_Task directions_:
Go through the records and filter out every line lacking the word "unfold"; copy the lines that remain.

[Dataset entries]
(** The value of base-256 digits, lowest first. *)
Lemma horner_digits n : forall v,
  foldr (fun b acc => b + 256 * acc) 0 (digits n v) = v mod 256 ^ Z.of_nat n.
Proof.
  induction n as [|n IH]; intros v.
  - cbn. by rewrite Z.mod_1_r.
  - cbn [digits foldr]. rewrite IH.
    replace (Z.of_nat (S n)) with (1 + Z.of_nat n) by lia.
    rewrite Z.pow_add_r by lia. change (256 ^ 1) with 256.
    assert (Hp : 0 < 256 ^ Z.of_nat n) by (apply Z.pow_pos_nonneg; lia).
    rewrite Z.rem_mul_r by lia. reflexivity.
Qed.

Lemma digits_bytes n : forall v, Forall (fun b => 0 <= b < 256) (digits n v).
Proof.
  induction n as [|n IH]; intros v; cbn [digits]; constructor; [|apply IH].
  apply Z.mod_pos_bound. lia.
Qed.

Lemma length_digits n v : length (digits n v) = n.
Proof. revert v. induction n as [|n IH]; intros v; cbn [digits length]; [done|by rewrite IH]. Qed.

(** One step of the reading loop of [get]. *)
Lemma dec_step_spec T A b :
  1 <= ControlTable.sizeof T -> 0 <= b < 256 ->
  ControlTable.cast T
    (Z.lor (ControlTable.cast T (Z.shiftl (ControlTable.cast T A) 8)) b)
  = ControlTable.cast T (A * 256 + b).
Proof.
  intros Hw Hb. destruct (half_pow T Hw) as (HM & _ & H256 & _).
  set (M := 2 ^ (8 * ControlTable.sizeof T)) in *.
  rewrite shiftl_8.
  set (y := ControlTable.cast T (ControlTable.cast T A * 256)).
  assert (Hymod : y mod M = (A * 256) mod M).
  { unfold y. rewrite cast_mod by done. fold M.
    rewrite <- Zmult_mod_idemp_l. unfold M at 1. rewrite cast_mod by done. fold M.
    by rewrite Zmult_mod_idemp_l. }
  assert (Hy256 : y mod 256 = 0).
  { pose proof (Z.div_mod y M ltac:(lia)) as Hy.
    rewrite Hymod in Hy.
    pose proof (Z.div_mod (A * 256) M ltac:(lia)) as HA.
    assert (y = 256 * (A + (M / 256) * (y / M) - (M / 256) * (A * 256 / M))) as ->
      by nia.
    rewrite Z.mul_comm. apply Z.mod_mul. lia. }
  rewrite lor_low by done.
  apply cast_cong; [done|]. fold M.
  rewrite <- Zplus_mod_idemp_l, Hymod, Zplus_mod_idemp_l. reflexivity.
Qed.

Lemma fold_dec_step T rest : forall A,
  1 <= ControlTable.sizeof T ->
  Forall (fun b => 0 <= b < 256) rest ->
  fold_left (dec_step T) rest (ControlTable.cast T A)
  = ControlTable.cast T (fold_left (fun a b => a * 256 + b) rest A).
Proof.
  induction rest as [|b rest IH]; intros A Hw Hall; [done|].
  inversion Hall as [|? ? Hb Hrest]; subst.
  cbn [fold_left]. unfold dec_step at 2. rewrite dec_step_spec by done.
  by apply IH.
Qed.

Lemma fold_horner l : forall A,
  fold_left (fun a b => a * 256 + b) (reverse l) A
  = foldr (fun b acc => b + 256 * acc) A l.
Proof.
  induction l as [|b l IH]; intros A; [done|].
  rewrite reverse_cons, fold_left_app. cbn [fold_left foldr]. rewrite IH. lia.
Qed.

(** Reading back the digits of a value of type [T] gives the value. *)
Lemma decode_digits T (w : nat) v :
  (1 <= w)%nat -> ControlTable.sizeof T = Z.of_nat w -> in_range T v ->
  match reverse (digits w v) with
  | hi :: rest => fold_left (dec_step T) rest (ControlTable.cast T hi)
  | [] => 0
  end = v.
Proof.
  intros Hw HT Hv.
  assert (Hw' : 1 <= ControlTable.sizeof T) by lia.
  pose proof (digits_bytes w v) as Hbytes.
  pose proof (horner_digits w v) as Hh.
  apply Forall_reverse in Hbytes.
  rewrite <- fold_horner in Hh.
  destruct (reverse (digits w v)) as [|hi rest] eqn:Hrev.
  - apply (f_equal length) in Hrev. rewrite length_reverse, length_digits in Hrev.
    simpl in Hrev. lia.
  - inversion Hbytes as [|? ? Hhi Hrest]; subst.
    rewrite fold_dec_step by done.
    cbn [fold_left] in Hh. rewrite Z.mul_0_l, Z.add_0_l in Hh.
    rewrite Hh. rewrite <- (cast_id T v) at 2 by done.
    apply cast_cong; [done|].
    rewrite HT, pow256 by lia. apply Z.mod_mod.
    apply Z.pow_nonzero; lia.
Qed.

(** ** The buffer of a table under [set] and [get] *)

Lemma length_splice buf offset bytes :
  0 <= offset ->
  (Z.to_nat offset + length bytes <= length buf)%nat ->
  length (splice buf offset bytes) = length buf.
Proof.
  intros H0 Hl. unfold splice.
  rewrite !length_app, length_take, length_drop. lia.
Qed.

Lemma splice_nil buf offset : splice buf offset [] = buf.
Proof. unfold splice. cbn [app length]. rewrite Nat.add_0_r. apply take_drop. Qed.

Lemma splice_insert buf offset b rest :
  0 <= offset < Z.of_nat (length buf) ->
  splice (<[Z.to_nat offset := b]> buf) (offset + 1) rest
  = splice buf offset (b :: rest).
Proof.
  intros Ho. unfold splice.
  replace (Z.to_nat (offset + 1)) with (S (Z.to_nat offset)) by lia.
  rewrite (take_S_r (<[Z.to_nat offset := b]> buf) (Z.to_nat offset) b)
    by (apply list_lookup_insert_eq; lia).
  rewrite take_insert_ge by lia.
  rewrite drop_insert_lt by lia.
  rewrite <- app_assoc. cbn [app length].
  replace (S (Z.to_nat offset) + length rest)%nat
    with (Z.to_nat offset + S (length rest))%nat by lia.
  reflexivity.
Qed.

Lemma lookup_splice_in buf offset bytes (k : nat) :
  0 <= offset ->
  (Z.to_nat offset + length bytes <= length buf)%nat ->
  (k < length bytes)%nat ->
  splice buf offset bytes !! (Z.to_nat offset + k)%nat = bytes !! k.
Proof.
  intros H0 Hl Hk. unfold splice.
  rewrite lookup_app_r by (rewrite length_take; lia).
  rewrite length_take.
  replace (Z.to_nat offset + k - Z.to_nat offset `min` length buf)%nat with k by lia.
  by rewrite lookup_app_l by lia.
Qed.

Lemma lookup_splice_out buf offset bytes (i : nat) :
  0 <= offset ->
  (Z.to_nat offset + length bytes <= length buf)%nat ->
  (i < Z.to_nat offset \/ Z.to_nat offset + length bytes <= i)%nat ->
  splice buf offset bytes !! i = buf !! i.
Proof.
  intros H0 Hl Hi. unfold splice. destruct Hi as [Hi|Hi].
  - rewrite lookup_app_l by (rewrite length_take; lia).
    by rewrite lookup_take_lt.
  - rewrite lookup_app_r by (rewrite length_take; lia).
    rewrite lookup_app_r by (rewrite length_take; lia).
    rewrite length_take, lookup_drop. f_equal. lia.
Qed.

Lemma splice_cells buf offset bytes :
  0 <= offset ->
  (Z.to_nat offset + length bytes <= length buf)%nat ->
  take (length bytes) (drop (Z.to_nat offset) (splice buf offset bytes)) = bytes.
Proof.
  intros H0 Hl. unfold splice.
  rewrite drop_app_length' by (rewrite length_take; lia).
  by rewrite take_app_length.
Qed.

Section ControlTableMore.
Context {S : Type} `{IControlTableStorage S}.
Import ControlTable.

Implicit Types c : ControlTable.t S.

Ltac mt_cbn :=
  unfold bind, this, assert, emit, ret, populateEntry,
    with_ctlBytes, with_storage, with_event;
  cbv beta iota;
  cbn [m_numCtlBytes m_numPersistentBytes m_ctlBytes m_storage events].
Ltac mt_leb :=
  match goal with
  | |- context [?a <=? ?b] => destruct (Z.leb_spec a b); [|lia]
  end; mt_cbn.
Ltac mt_read b Hb :=
  match goal with
  | |- context [read ?i ?st] =>
      destruct (read_spec st i) as (b & Hb & ->); [mt_cbn; lia|]
  end; mt_cbn.
Ltac mt_write :=
  match goal with
  | |- context [write ?i ?v ?st] =>
      rewrite (write_spec st i v)
        by (mt_cbn; rewrite ?length_insert, ?length_splice; lia)
  end; mt_cbn.

(** The base hook, with what it does spelled out by [hook_tail]. *)
Lemma entryModified_tail h c :
  Offset.BAUD + 1 <= m_numCtlBytes c ->
  m_numCtlBytes c <= Z.of_nat (length (m_ctlBytes c)) ->
  entryModified h c
  = Some (tt, mk (m_numCtlBytes c) (m_numPersistentBytes c) (m_ctlBytes c)
                 (m_storage c)
                 (events c ++ EvEntryModified h :: hook_tail h (m_ctlBytes c))).
Proof.
  intros HB Hlen.
  destruct (entryModified_spec h c HB Hlen) as (tail & -> & Htail).
  do 3 f_equal. unfold hook_tail.
  destruct Htail as [[Hne ->]|(-> & b & Hb & ->)].
  - destruct (Z.eqb_spec h Offset.BAUD); done.
  - rewrite Z.eqb_refl, Hb.
    change (cast uint8_t b) with (b mod 256).
    pose proof (Z.mod_pos_bound b 256 ltac:(lia)) as Hb8.
    rewrite (cast_unsigned_small uint32_t (b mod 256 + 1));
      [| done | change (2 ^ (8 * sizeof uint32_t)) with 4294967296; lia].
    assert (Hq : 0 <= 2000000 / (b mod 256 + 1) <= 2000000).
    { split; [apply Z.div_pos; lia|]. apply Z.div_le_upper_bound; nia. }
    rewrite (cast_unsigned_small uint32_t (2000000 / (b mod 256 + 1)));
      [| done | change (2 ^ (8 * sizeof uint32_t)) with 4294967296; lia].
    reflexivity.
Qed.

(** The loop of [set] on a value of type [T]: it writes the digits that
    follow the lowest one. *)
Lemma set_loop_full T n : forall offset val c,
  1 <= sizeof T -> in_range T val ->
  0 <= offset -> offset + Z.of_nat n <= 255 ->
  offset + Z.of_nat n <= Z.of_nat (length (m_ctlBytes c)) ->
  set_loop T n offset val c
  = Some (offset + Z.of_nat n,
          mk (m_numCtlBytes c) (m_numPersistentBytes c)
             (splice (m_ctlBytes c) offset (digits n (val / 256))) (m_storage c)
             (events c
                ++ zip_with EvWrite (seqZ offset (Z.of_nat n)) (digits n (val / 256)))).
Proof.
  induction n as [|n IH]; intros offset val c Hw Hval H0 H255 Hlen.
  - cbn [set_loop digits zip_with]. unfold ret.
    rewrite splice_nil, app_nil_r, Z.add_0_r. by destruct c.
  - cbn [set_loop]. rewrite shiftr_8.
    rewrite (cast_id T (val / 256)) by (done || by apply in_range_div).
    rewrite land_255. mt_cbn. mt_write.
    rewrite (uint8_small (offset + 1)) by lia.
    rewrite IH;
      [| done | by apply in_range_div | lia | lia
       | mt_cbn; rewrite length_insert; lia].
    mt_cbn. cbn [digits]. rewrite splice_insert by lia.
    do 2 f_equal; [lia|]. f_equal.
    rewrite <- app_assoc. f_equal.
    replace (Z.of_nat (Datatypes.S n)) with (Z.succ (Z.of_nat n)) by lia.
    rewrite (seqZ_cons offset) by lia. cbn [zip_with app].
    replace (Z.succ offset) with (offset + 1) by lia.
    replace (Z.pred (Z.succ (Z.of_nat n))) with (Z.of_nat n) by lia. done.
Qed.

_Response to this exercise_:
  { unfold y. rewrite cast_mod by done. fold M.
    rewrite <- Zmult_mod_idemp_l. unfold M at 1. rewrite cast_mod by done. fold M.
  cbn [fold_left]. unfold dec_step at 2. rewrite dec_step_spec by done.
  intros H0 Hl. unfold splice.
Proof. unfold splice. cbn [app length]. rewrite Nat.add_0_r. apply take_drop. Qed.
  intros Ho. unfold splice.
  intros H0 Hl Hk. unfold splice.
  intros H0 Hl Hi. unfold splice. destruct Hi as [Hi|Hi].
  intros H0 Hl. unfold splice.
  unfold bind, this, assert, emit, ret, populateEntry,
  do 3 f_equal. unfold hook_tail.
  - cbn [set_loop digits zip_with]. unfold ret.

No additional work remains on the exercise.